Dataset entries
^^^^
(** X8.  Over any frames, from any state, the render loop raises no fault
    and keeps the books on the coins: the live spheres together with the
    disposed ones are, up to order, the live and disposed ones it started
    with, so a sphere leaves the live collection only by being disposed of,
    none is disposed of and kept, and none is added; a player that is
    present stays present. *)
Theorem coins_are_conserved (inputs : list FrameInput) : forall st,
  exists st',
    runFrames inputs st = Ok (tt, st') /\
    Permutation (spheres st' ++ disposed st') (spheres st ++ disposed st) /\
    (exists gone, disposed st' = disposed st ++ gone) /\
    (forall p, player st = Some p -> exists p', player st' = Some p').
Proof.
  induction inputs as [|i rest IH]; intros st.
  - exists st. split; [reflexivity |]. split; [apply Permutation_refl |].
    split; [exists []; symmetry; apply app_nil_r |].
    intros p Hp. exists p. exact Hp.
  - assert (H1 : exists st1,
               renderLoop i st = Ok (tt, st1) /\
               Permutation (spheres st1 ++ disposed st1)
                 (spheres st ++ disposed st) /\
               (exists gone, disposed st1 = disposed st ++ gone) /\
               (forall p, player st = Some p ->
                exists p', player st1 = Some p')).
    { destruct (player st) as [p|] eqn:Hp.
      - destruct (renderLoop_sweep i st Hp)
          as (st1 & p1 & Hrun & Hp1 & Hsph & Hdis).
        exists st1. split; [exact Hrun |]. split; [| split].
        + rewrite Hsph, Hdis.
          rewrite (Permutation_app_comm (disposed st)), app_assoc.
          apply Permutation_app_tail, filter_split_perm.
        + eexists. exact Hdis.
        + intros q _. exists p1. exact Hp1.
      - destruct (renderLoop_total i st) as (st1 & Hrun & Hsame & _).
        exists st1. rewrite (Hsame Hp).
        split; [rewrite <- (Hsame Hp) at 2; exact Hrun |].
        split; [apply Permutation_refl |].
        split; [exists []; symmetry; apply app_nil_r |].
        intros p Hq. discriminate Hq. }
    destruct H1 as (st1 & Hrun & Hperm & (gone1 & Hgone1) & Hkeep1).
    destruct (IH st1) as (st' & Hrest & Hperm' & (gone & Hgone) & Hkeep).
    exists st'. split; [| split; [| split]].
    + cbn [runFrames]. unfold bind. rewrite Hrun. exact Hrest.
    + exact (Permutation_trans Hperm' Hperm).
    + exists (gone1 ++ gone). rewrite Hgone, Hgone1, app_assoc. reflexivity.
    + intros p Hp. destruct (Hkeep1 p Hp) as (p1 & Hp1).
      exact (Hkeep p1 Hp1).
Qed.

End SessionTheory.

(** * The theorems at work in the flat world *)

Import FlatWorld.

(** C1 fails as stated: standing on the ground with the jump key and the
    dance key both down, the callback returns from the dance branch; no
    state it could end in has the impulse applied, and the state it does end
    in is still grounded, at rest, with nothing on the console. *)
Lemma dance_skips_jump :
  space danceAndJump = true /\ isGrounded standing = true /\
  ~ (exists st',
       sceneRender danceAndJump standing = Ok (tt, st') /\
       Vector3.y (velocity st') = jumpForce /\ isGrounded st' = false) /\
  exists st',
    sceneRender danceAndJump standing = Ok (tt, st') /\
    isGrounded st' = true /\ velocity st' = Vector3.New 0 0 0 /\
    console st' = [].
Proof.
  split; [reflexivity |]. split; [reflexivity |]. split.
  - intros (st' & Hrun & _ & Hg).
    vm_compute in Hrun. injection Hrun as <-. discriminate Hg.
  - eexists. split; [vm_compute; reflexivity |]. repeat split.
Qed.

(** Running, turning and jumping at once: the impulse is applied. *)
Lemma jump_unless_dancing_running :
  player standing = Some (avatarAt 0 0 0) /\
  exists st',
    sceneRender runAndJump standing = Ok (tt, st') /\
    Vector3.y (velocity st') = jumpForce /\ isGrounded st' = false /\
    jumped standing st'.
Proof.
  split; [reflexivity |].
  exact (jump_unless_dancing runAndJump standing
           (p := avatarAt 0 0 0) eq_refl eq_refl eq_refl).
Defined.

(** C2 fails as stated: jumping from the ground at sixty frames a second,
    the render loop and the specified order end in different states.  The
    loop leaves the camera aimed at the ground-level point where the player
    stood before the integrator lifted it. *)
Lemma specified_order_differs :
  renderLoop (at60 jumpKey) standing <> specifiedOrder (at60 jumpKey) standing /\
  exists st' p',
    renderLoop (at60 jumpKey) standing = Ok (tt, st') /\
    player st' = Some p' /\
    cam_target (camera st') = Some (Vector3.New 0 0 0) /\
    (0 <? Vector3.y (position p')) = true.
Proof.
  split.
  - intros H. apply (f_equal aimsAboveGround) in H.
    vm_compute in H. discriminate H.
  - eexists. eexists. split; [vm_compute; reflexivity |].
    split; [reflexivity |]. split; reflexivity.
Qed.

(** The render loop's own order on the same frame: camera from the player
    as the callback left it, then the move. *)
Lemma camera_before_integrator_at60 :
  exists st1 p1 st',
    sceneRender jumpKey standing = Ok (tt, st1) /\ player st1 = Some p1 /\
    renderLoop (at60 jumpKey) standing = Ok (tt, st') /\
    cam_target (camera st') = Some (position p1) /\
    player st' = Some (movedPlayer 16.667 st1 p1).
Proof.
  destruct (camera_before_integrator (at60 jumpKey) standing) as [_ Hseq].
  destruct (Hseq (avatarAt 0 0 0) eq_refl)
    as (st1 & p1 & st' & Hcb & Hp1 & Hrun & Htgt & _ & Hp' & _).
  exists st1, p1, st'. repeat split; assumption.
Defined.

(** Standing next to the first coin: the sweep takes it, and it stays out
    whatever frames follow. *)
Lemma pickups_only_shrink_standing :
  exists st',
    renderLoop (at60 noKeys) standing = Ok (tt, st') /\
    spheres st' = [coin "coin_1" 10 (-7); coin "coin_2" (-3) 21] /\
    forall later : list FrameInput,
    exists st'',
      runFrames later st' = Ok (tt, st'') /\
      ~ In (coin "coin_0" 0.2 0.1) (spheres st'') /\
      (List.length (spheres st'') <= 2)%nat.
Proof.
  destruct (pickups_only_shrink (at60 noKeys) standing)
    as (st' & Hrun & _ & _ & Hgone).
  exists st'. split; [exact Hrun |].
  assert (Hst := Hrun). vm_compute in Hst. injection Hst as Hst.
  assert (Hsph : spheres st' = [coin "coin_1" 10 (-7); coin "coin_2" (-3) 21])
    by (rewrite <- Hst; vm_compute; reflexivity).
  split; [exact Hsph |].
  intros later.
  destruct (Hgone (avatarAt 0 0 0) (coin "coin_0" 0.2 0.1)) with (later := later)
    as (st'' & Hlater & Hout & Hlen).
  - rewrite <- Hst. vm_compute. reflexivity.
  - left. reflexivity.
  - vm_compute. reflexivity.
  - exists st''. rewrite Hsph in Hlen. repeat split; assumption.
Defined.

(** Before the model has loaded, a frame changes nothing. *)
Lemma no_avatar_no_op_loading :
  player loading = None /\
  applyGravityAndJump 16.667 loading = Ok (tt, loading) /\
  updateCamera loading = Ok (tt, loading) /\
  updateGame loading = Ok (tt, loading) /\
  renderLoop (at60 jumpKey) loading = Ok (tt, loading).
Proof.
  split; [reflexivity |].
  exact (no_avatar_no_op 16.667 (at60 jumpKey) loading eq_refl).
Defined.

(** Coming down through the threshold: landed, at rest. *)
Lemma landing_zeroes_velocity_descending :
  player descending = Some (avatarAt 0 0.12 0) /\
  landed 16.667 descending (avatarAt 0 0.12 0) = true /\
  (Vector3.y (integratedVelocity 16.667 descending) <? 0) = true /\
  exists st',
    applyGravityAndJump 16.667 descending = Ok (tt, st') /\
    player st' = Some (movedPlayer 16.667 descending (avatarAt 0 0.12 0)) /\
    isGrounded st' = true /\
    Vector3.y (velocity st') = 0.
Proof.
  split; [reflexivity |]. split; [reflexivity |]. split; [reflexivity |].
  exact (landing_zeroes_velocity (dt := 16.667) (st := descending)
           (p := avatarAt 0 0.12 0) eq_refl eq_refl).
Defined.


(** Dancing with the jump key down: the player mesh is untouched. *)
Lemma dance_is_exclusive_standing :
  b danceAndJump = true /\
  exists st',
    onBeforeRender danceAndJump standing = Ok (tt, st') /\
    player st' = Some (avatarAt 0 0 0) /\
    velocity st' = Vector3.New 0 0 0 /\
    isGrounded st' = true /\
    selectedModes (callsSince standing st') = [Dance].
Proof.
  split; [reflexivity |].
  destruct (dance_is_exclusive danceAndJump standing eq_refl)
    as (st' & Hrun & _ & Hp & _ & Hv & Hg & Hmode).
  exists st'. repeat split; assumption.
Defined.

(** Forward, backward and sprint together: a run. *)
Lemma forward_beats_backward_sprinting :
  player standing = Some (avatarAt 0 0 0) /\
  exists st',
    onBeforeRender (forwardAndBackward true) standing = Ok (tt, st') /\
    speed st' = Some playerRunSpeed /\
    selectedModes (callsSince standing st') = [RunForward] /\
    ~ In WalkBackward (selectedModes (callsSince standing st')).
Proof.
  split; [reflexivity |].
  destruct (forward_beats_backward (forwardAndBackward true) standing
              (p := avatarAt 0 0 0) eq_refl eq_refl eq_refl eq_refl)
    as (st' & Hrun & Hspeed & _ & Hmode & Hnot).
  exists st'. repeat split; assumption.
Defined.

(** The end-to-end camera scenario: at the origin, facing +Z. *)
Lemma camera_follows_avatar_standing :
  player standing = Some (avatarAt 0 0 0) /\
  exists st',
    updateCamera standing = Ok (tt, st') /\
    cam_position (camera st') = Vector3.New 0 5 (-10) /\
    cam_target (camera st') = Some (Vector3.New 0 0 0).
Proof.
  split; [reflexivity |].
  destruct (camera_follows_avatar standing (p := avatarAt 0 0 0) eq_refl)
    as (st' & Hrun & _ & _ & Hpos & Htgt).
  exists st'. split; [exact Hrun |].
  split; [apply Hpos | apply Htgt]; reflexivity.
Defined.

(** Going up at two units a second just above the ground: the integrator
    still calls it a landing. *)
Lemma rising_counts_as_landing :
  exists st',
    applyGravityAndJump 16.667 rising = Ok (tt, st') /\
    (0 <? Vector3.y (integratedVelocity 16.667 rising)) = true /\
    isGrounded st' = true /\ velocity st' = Vector3.New 0 0 0.
Proof.
  eexists. split; [vm_compute; reflexivity |]. repeat split.
Qed.

(** At sixty frames a second a jump from the ground is cancelled in the
    frame that applies it: the impulse lifts the player by less than 0.1 in
    one frame. *)
Lemma landing_ignores_direction_at60 :
  player standing = Some (avatarAt 0 0 0) /\
  exists st1 st' p',
    sceneRender jumpKey standing = Ok (tt, st1) /\ jumped standing st1 /\
    Vector3.y (velocity st1) = jumpForce /\
    renderLoop (at60 jumpKey) standing = Ok (tt, st') /\
    player st' = Some p' /\
    (0 <? Vector3.y (position p')) = true /\
    isGrounded st' = true /\ Vector3.y (velocity st') = 0.
Proof.
  split; [reflexivity |].
  destruct (landing_ignores_direction (at60 jumpKey) standing
              (p := avatarAt 0 0 0) eq_refl) as [_ Hjump].
  destruct (Hjump eq_refl eq_refl eq_refl)
    as (st1 & p1 & st' & Hcb & Hj & Hvy & Hg1 & Hp1 & Hrun & Hp' & Hland).
  exists st1, st', (movedPlayer (deltaMs (at60 jumpKey)) st1 p1).
  assert (Hst1 := Hcb). vm_compute in Hst1. injection Hst1 as Hst1.
  assert (Hp1' := Hp1). rewrite <- Hst1 in Hp1'.
  injection Hp1' as Hp1'.
  assert (Hl : landed (deltaMs (at60 jumpKey)) st1 p1 = true)
    by (rewrite <- Hst1, <- Hp1'; vm_compute; reflexivity).
  destruct (Hland Hl) as [Hg Hv].
  repeat (split; [assumption |]).
  split; [rewrite <- Hst1, <- Hp1'; vm_compute; reflexivity |].
  split; assumption.
Defined.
^^^^
▸ Exercise aim:
Your task is to find each line in the entries that contains the string "live" and copy it.

▸ Answer box:
    and keeps the books on the coins: the live spheres together with the
    disposed ones are, up to order, the live and disposed ones it started
    with, so a sphere leaves the live collection only by being disposed of,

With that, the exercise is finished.